What the exercise asks:
Scan the records for "body". Show the matching lines.

Collected data:
■ ■ ■ ■ ■
Lemma preserves_lift {A C} (f : State -> C) (r : exn + A) : preserves f (lift r).
Proof. destruct r; [apply preserves_raise | apply preserves_ret]. Qed.

Lemma preserves_assert {C} (f : State -> C) c msg : preserves f (assert_ c msg).
Proof. destruct c; [apply preserves_ret | apply preserves_raise]. Qed.

Lemma preserves_modify {C} (f : State -> C) (g : State -> State) :
  (forall s, f (g s) = f s) -> preserves f (modify g).
Proof. intros H s. apply H. Qed.

Lemma preserves_for_each {A C} (f : State -> C) (xs : list A) (body : A -> M unit) :
  (forall x, preserves f (body x)) -> preserves f (for_each xs body).
Proof.
  intros Hb. induction xs as [|x xs IH]; simpl.
  - apply preserves_ret.
  - apply preserves_bind; [apply Hb | intros _; apply IH].
Qed.

Lemma preserves_print {C} (f : State -> C) items :
  (forall out s, f (with_stdout out s) = f s) -> preserves f (print items).
Proof. intros H. apply preserves_modify. intros s. apply H. Qed.

Create HintDb frame.
#[export] Hint Resolve preserves_ret preserves_raise preserves_exit preserves_get
  preserves_lift preserves_assert preserves_for_each : frame.

(** Frame reasoning for straight-line code: split at every bind, close
    the leaves with the hints, leave the state updates to the caller. *)
Ltac frame :=
  repeat first
    [ apply preserves_for_each; intros ?
    | apply preserves_bind; [| intros ? ]
    | solve [ auto with frame ]
    | apply preserves_modify; intros; solve [ auto | reflexivity ]
    | match goal with
      | |- preserves _ (match ?x with _ => _ end) => destruct x
      end ].

(** ** Flag validation (lines 109-112) *)

Lemma three_or_more (n : nat) : (Z.of_nat (S (S (S n))) =? 2) = false.
Proof. apply Z.eqb_neq. lia. Qed.

Lemma check_flag_state kv : preserves id (check_flag kv).
Proof. destruct kv as [key value]. unfold check_flag. frame. Qed.

Lemma check_flag_sequence key value s :
  is_sequence value = true ->
  check_flag (key, value) s =
    (if flag_ok value then Return tt else Raise (AssertionError (bad_flag key value)), s).
Proof.
  intros Hseq. destruct value as [| n | str | l | l | d | d]; try discriminate.
  - destruct str as [| a [| b [| c str]]]; try reflexivity.
    unfold check_flag, bind, lift, py_len, ret. cbv beta iota.
    simpl String.length. now rewrite three_or_more.
  - destruct l as [| a [| b [| c l]]]; try reflexivity.
    + destruct a, b; reflexivity.
    + unfold check_flag, bind, lift, py_len, ret. cbv beta iota.
      simpl length. now rewrite three_or_more.
  - destruct l as [| a [| b [| c l]]]; try reflexivity.
    + destruct a, b; reflexivity.
    + unfold check_flag, bind, lift, py_len, ret. cbv beta iota.
      simpl length. now rewrite three_or_more.
Qed.

(** The loop stops at the first entry that fails its assertions. *)
Lemma validation_first_bad pre key value post s :
  Forall (fun kv => flag_ok kv.2 = true) pre ->
  is_sequence value = true ->
  flag_ok value = false ->
  for_each (pre ++ (key, value) :: post) check_flag s =
    (Raise (AssertionError (bad_flag key value)), s).
Proof.
  intros Hpre Hseq Hbad. induction Hpre as [| [k v] pre Hv _ IH]; cbn [for_each app].
  - erewrite bind_raise; [reflexivity |].
    rewrite check_flag_sequence by assumption. now rewrite Hbad.
  - erewrite bind_return; [exact IH |].
    simpl in Hv. rewrite check_flag_sequence.
    + now rewrite Hv.
    + destruct v as [| | | [|?[|?[|??]]] | [|?[|?[|??]]] | |]; simpl in *; congruence.
Qed.

Lemma validation_all_ok fl s :
  Forall (fun kv => flag_ok kv.2 = true) fl ->
  for_each fl check_flag s = (Return tt, s).
Proof.
  intros Hall. induction Hall as [| [k v] fl Hv _ IH]; cbn [for_each]; [reflexivity |].
  erewrite bind_return; [exact IH |].
  simpl in Hv. rewrite check_flag_sequence.
  - now rewrite Hv.
  - destruct v as [| | | [|?[|?[|??]]] | [|?[|?[|??]]] | |]; simpl in *; congruence.
Qed.

(** A table with an entry that is not valid splits at the first one. *)
Lemma first_bad_flag (fl : list (string * pyval)) :
  Exists (fun kv => flag_ok kv.2 = false) fl ->
  exists pre key value post,
    fl = (pre ++ (key, value) :: post)%list /\
    Forall (fun kv => flag_ok kv.2 = true) pre /\
    flag_ok value = false.
Proof.
  induction fl as [| [k v] fl IH]; intros Hex.
  - inversion Hex.
  - destruct (flag_ok v) eqn:Hv.
    + inversion Hex as [? ? Hh | ? ? Ht]; subst; [simpl in Hh; congruence |].
      destruct (IH Ht) as (pre & key & value & post & -> & Hpre & Hbad).
      exists ((k, v) :: pre), key, value, post. repeat split; auto.
    + exists [], k, v, fl. repeat split; auto.
Qed.

(** [init_logging] always returns. *)
Lemma init_logging_returns s : (init_logging s).1 = Return tt.
Proof.
  unfold init_logging, bind, get, getLogger, bind, get.
  destruct (loggers s !! cls_name (self_class s)); reflexivity.
Qed.

Lemma init_unfold s :
  __init__ s =
  bind (for_each (flags s) check_flag) (fun _ => init_logging)
       (with_classes (self_class s :: classes s) s).
Proof. reflexivity. Qed.

Lemma init_logging_frame {C} (f : State -> C) :
  (forall v s, f (with_log v s) = f s) ->
  (forall v s, f (with_loggers v s) = f s) ->
  preserves f init_logging.
Proof.
  intros Hlog Hloggers. unfold init_logging, getLogger, setLevel, addHandler.
  frame.
Qed.

Lemma validation_frame {C} (f : State -> C) fl : preserves f (for_each fl check_flag).
Proof.
  apply preserves_for_each. intros [key value]. unfold check_flag. frame.
Qed.

(** ** Construction *)

(** C5: after [__init__], whether it returned or raised, the instance is
    still an instance of the same class and [classes[0]] is that class: the
    constructor inserted [self.__class__] at position 0. *)
Theorem init_inserts_own_class (s : State) :
  self_class (__init__ s).2 = self_class s /\
  classes (__init__ s).2 = self_class s :: classes s /\
  classes (__init__ s).2 !! 0%nat = Some (self_class (__init__ s).2).
Proof.
  assert (Hc : classes (__init__ s).2 = self_class s :: classes s).
  { rewrite init_unfold.
    rewrite (preserves_bind classes _ _ (validation_frame classes (flags s))).
    - reflexivity.
    - intros _. now apply init_logging_frame. }
  assert (Hs : self_class (__init__ s).2 = self_class s).
  { rewrite init_unfold.
    rewrite (preserves_bind self_class _ _ (validation_frame self_class (flags s))).
    - reflexivity.
    - intros _. now apply init_logging_frame. }
  repeat split; try assumption.
  rewrite Hc, Hs. reflexivity.
Qed.






(** The same validation without the restriction to sequences: an entry
    whose value has no length stops the constructor with a TypeError
    before any assertion is evaluated. *)
Lemma check_flag_no_len key n s :
  check_flag (key, PyInt n) s = (Raise TypeError, s).
Proof. reflexivity. Qed.

(** ** Concrete runs of the constructor *)



(** ** The log level (lines 115-131) *)

Lemma effective_of_level lg s v :
  logger_level lg s = Some v ->
  getEffectiveLevel lg s = Some (if v =? 0 then root_level s else v).
Proof.
  unfold logger_level, getEffectiveLevel.
  destruct (loggers s !! lg) as [l|]; simpl; [| discriminate].
  now intros [= ->].
Qed.

Lemma init_logging_wired s :
  wired (init_logging s).2 /\
  root_level (init_logging s).2 = root_level s /\
  own_level (init_logging s).2 = Some (log_level s).
Proof.
  unfold init_logging, getLogger, bind, get.
  destruct (loggers s !! cls_name (self_class s)) as [l|] eqn:Hl; simpl;
    unfold wired, own_level, logger_level; simpl.
  - repeat split.
    + eexists. split; [reflexivity |].
      rewrite !lookup_alter_eq, Hl. simpl. eauto.
    + now rewrite !lookup_alter_eq, Hl.
  - repeat split.
    + eexists. split; [reflexivity |].
      rewrite !lookup_alter_eq, lookup_insert_eq. simpl. eauto.
    + now rewrite !lookup_alter_eq, lookup_insert_eq.
Qed.

Lemma init_wired s0 :
  (__init__ s0).1 = Return tt ->
  wired (__init__ s0).2 /\ root_level (__init__ s0).2 = root_level s0.
Proof.
  rewrite init_unfold. unfold bind.
  pose proof (validation_frame id (flags s0) (with_classes (self_class s0 :: classes s0) s0)) as Hid.
  destruct (for_each (flags s0) check_flag _) as [[[]|e|n] s1]; simpl in *;
    try discriminate.
  unfold id in Hid. subst s1. intros _.
  destruct (init_logging_wired (with_classes (self_class s0 :: classes s0) s0)) as (Hw & Hr & _).
  split; [exact Hw | exact Hr].
Qed.

(** One assignment to [log_level] on an instance that has its logger. *)
Lemma assign_log_level_wired s v :
  wired s -> v ∈ log_level_values ->
  (assign_log_level (PyInt v) s).1 = Return tt /\
  wired (assign_log_level (PyInt v) s).2 /\
  root_level (assign_log_level (PyInt v) s).2 = root_level s /\
  log_level (assign_log_level (PyInt v) s).2 = v /\
  own_level (assign_log_level (PyInt v) s).2 = Some v.
Proof.
  intros (lg & Hlog & [l Hl]) Hv. unfold assign_log_level.
  rewrite bool_decide_eq_true_2 by assumption.
  unfold bind, get, modify, _log_level_changed, bind, get. simpl.
  rewrite Hlog. simpl. unfold wired, own_level, logger_level. simpl.
  rewrite Hlog. simpl. rewrite lookup_alter_eq, Hl. simpl.
  repeat split. exists lg. split; [reflexivity |].
  rewrite lookup_alter_eq, Hl. simpl. eauto.
Qed.

Lemma assign_levels_wired vs s :
  wired s -> Forall (fun v => v ∈ log_level_values) vs ->
  (assign_levels vs s).1 = Return tt /\
  wired (assign_levels vs s).2 /\
  root_level (assign_levels vs s).2 = root_level s.
Proof.
  intros Hw Hvs. revert s Hw.
  induction Hvs as [| v vs Hv _ IH]; intros s Hw; [now repeat split |].
  unfold assign_levels. cbn [for_each]. unfold bind.
  destruct (assign_log_level_wired s v Hw Hv) as (Hr & Hw' & Hroot & _).
  destruct (assign_log_level (PyInt v) s) as [o s']. simpl in *. subst o.
  destruct (IH s' Hw') as (Hr2 & Hw2 & Hroot2).
  repeat split; try assumption. now rewrite <- Hroot.
Qed.

(** C6, as amended: after a construction that returned, and after any
    earlier assignments of valid levels, assigning one of
    0, 10, 20, 30, 40, 50 to [log_level] returns, stores the value, and
    sets the level of the application's logger to exactly that value.  The
    logger's effective level is that value when it is not 0; for 0
    (NOTSET) the effective level is the root logger's level. *)
Theorem log_level_live_binding (s0 : State) (vs : list Z) (v : Z) :
  (__init__ s0).1 = Return tt ->
  Forall (fun v => v ∈ log_level_values) vs ->
  v ∈ log_level_values ->
  let r := (__init__ ;; assign_levels vs ;; assign_log_level (PyInt v)) s0 in
  r.1 = Return tt /\
  log_level r.2 = v /\
  own_level r.2 = Some v /\
  own_effective_level r.2 = Some (if v =? 0 then root_level s0 else v).
Proof.
  intros Hinit Hvs Hv r.
  destruct (init_wired s0 Hinit) as (Hw1 & Hroot1).
  pose (s1 := (__init__ s0).2).
  destruct (assign_levels_wired vs s1 Hw1 Hvs) as (Hr2 & Hw2 & Hroot2).
  pose (s2 := (assign_levels vs s1).2).
  assert (Hrun : r = assign_log_level (PyInt v) s2).
  { subst r s2 s1. unfold bind at 1.
    destruct (__init__ s0) as [o1 t1]. cbn [fst snd] in *. subst o1.
    unfold bind at 1.
    destruct (assign_levels vs t1) as [o2 t2]. cbn [fst snd] in *. now subst o2. }
  rewrite Hrun. clear Hrun r.
  destruct (assign_log_level_wired s2 v Hw2 Hv) as (Hr3 & Hw3 & Hroot3 & Hlvl & Hown).
  repeat split; try assumption.
  unfold own_effective_level. unfold own_level in Hown.
  destruct (log (assign_log_level (PyInt v) s2).2) as [lg|]; [| discriminate].
  apply (effective_of_level lg) in Hown.
  cbn [mbind option_bind]. rewrite Hown, Hroot3.
  fold s2 in Hroot2. fold s1 in Hroot1. now rewrite Hroot2, Hroot1.
Qed.

Lemma log_level_live_binding_witness :
  let r := (__init__ ;; assign_levels [10; 50] ;; assign_log_level (PyInt 20))
             (Sample.fresh_instance Sample.MyApp) in
  r.1 = Return tt /\ log_level r.2 = 20 /\ own_level r.2 = Some 20 /\
  own_effective_level r.2 = Some 20.
Proof.
  apply (log_level_live_binding (Sample.fresh_instance Sample.MyApp) [10; 50] 20).
  - reflexivity.
  - repeat constructor.
  - repeat constructor.
Defined.

(** C6 as stated fails for the value 0: in a process whose root logger has
    its default level WARNING (30), setting [log_level] to 0 sets the
    logger's own level to 0 and leaves its effective level at 30. *)
Lemma log_level_zero_effective :
  let r := (__init__ ;; assign_log_level (PyInt 0)) (Sample.fresh_instance Sample.MyApp) in
  0 ∈ log_level_values /\
  r.1 = Return tt /\
  own_level r.2 = Some 0 /\
  own_effective_level r.2 = Some 30 /\
  own_effective_level r.2 <> Some 0.
Proof.
  cbv zeta. split; [repeat constructor |].
  repeat split; try reflexivity.
  vm_compute. discriminate.
Qed.

(** ** [update_config] (lines 196-204) *)

Section UpdateConfig.

Variable config_log_level : PyClass -> Config -> option pyval.

Lemma log_level_changed_frame {C} (f : State -> C) name old new :
  (forall v s, f (with_loggers v s) = f s) ->
  preserves f (_log_level_changed name old new).
Proof.
  intros Hloggers. unfold _log_level_changed, setLevel. frame.
Qed.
■ ■ ■ ■ ■
Answer:
Lemma preserves_for_each {A C} (f : State -> C) (xs : list A) (body : A -> M unit) :
  (forall x, preserves f (body x)) -> preserves f (for_each xs body).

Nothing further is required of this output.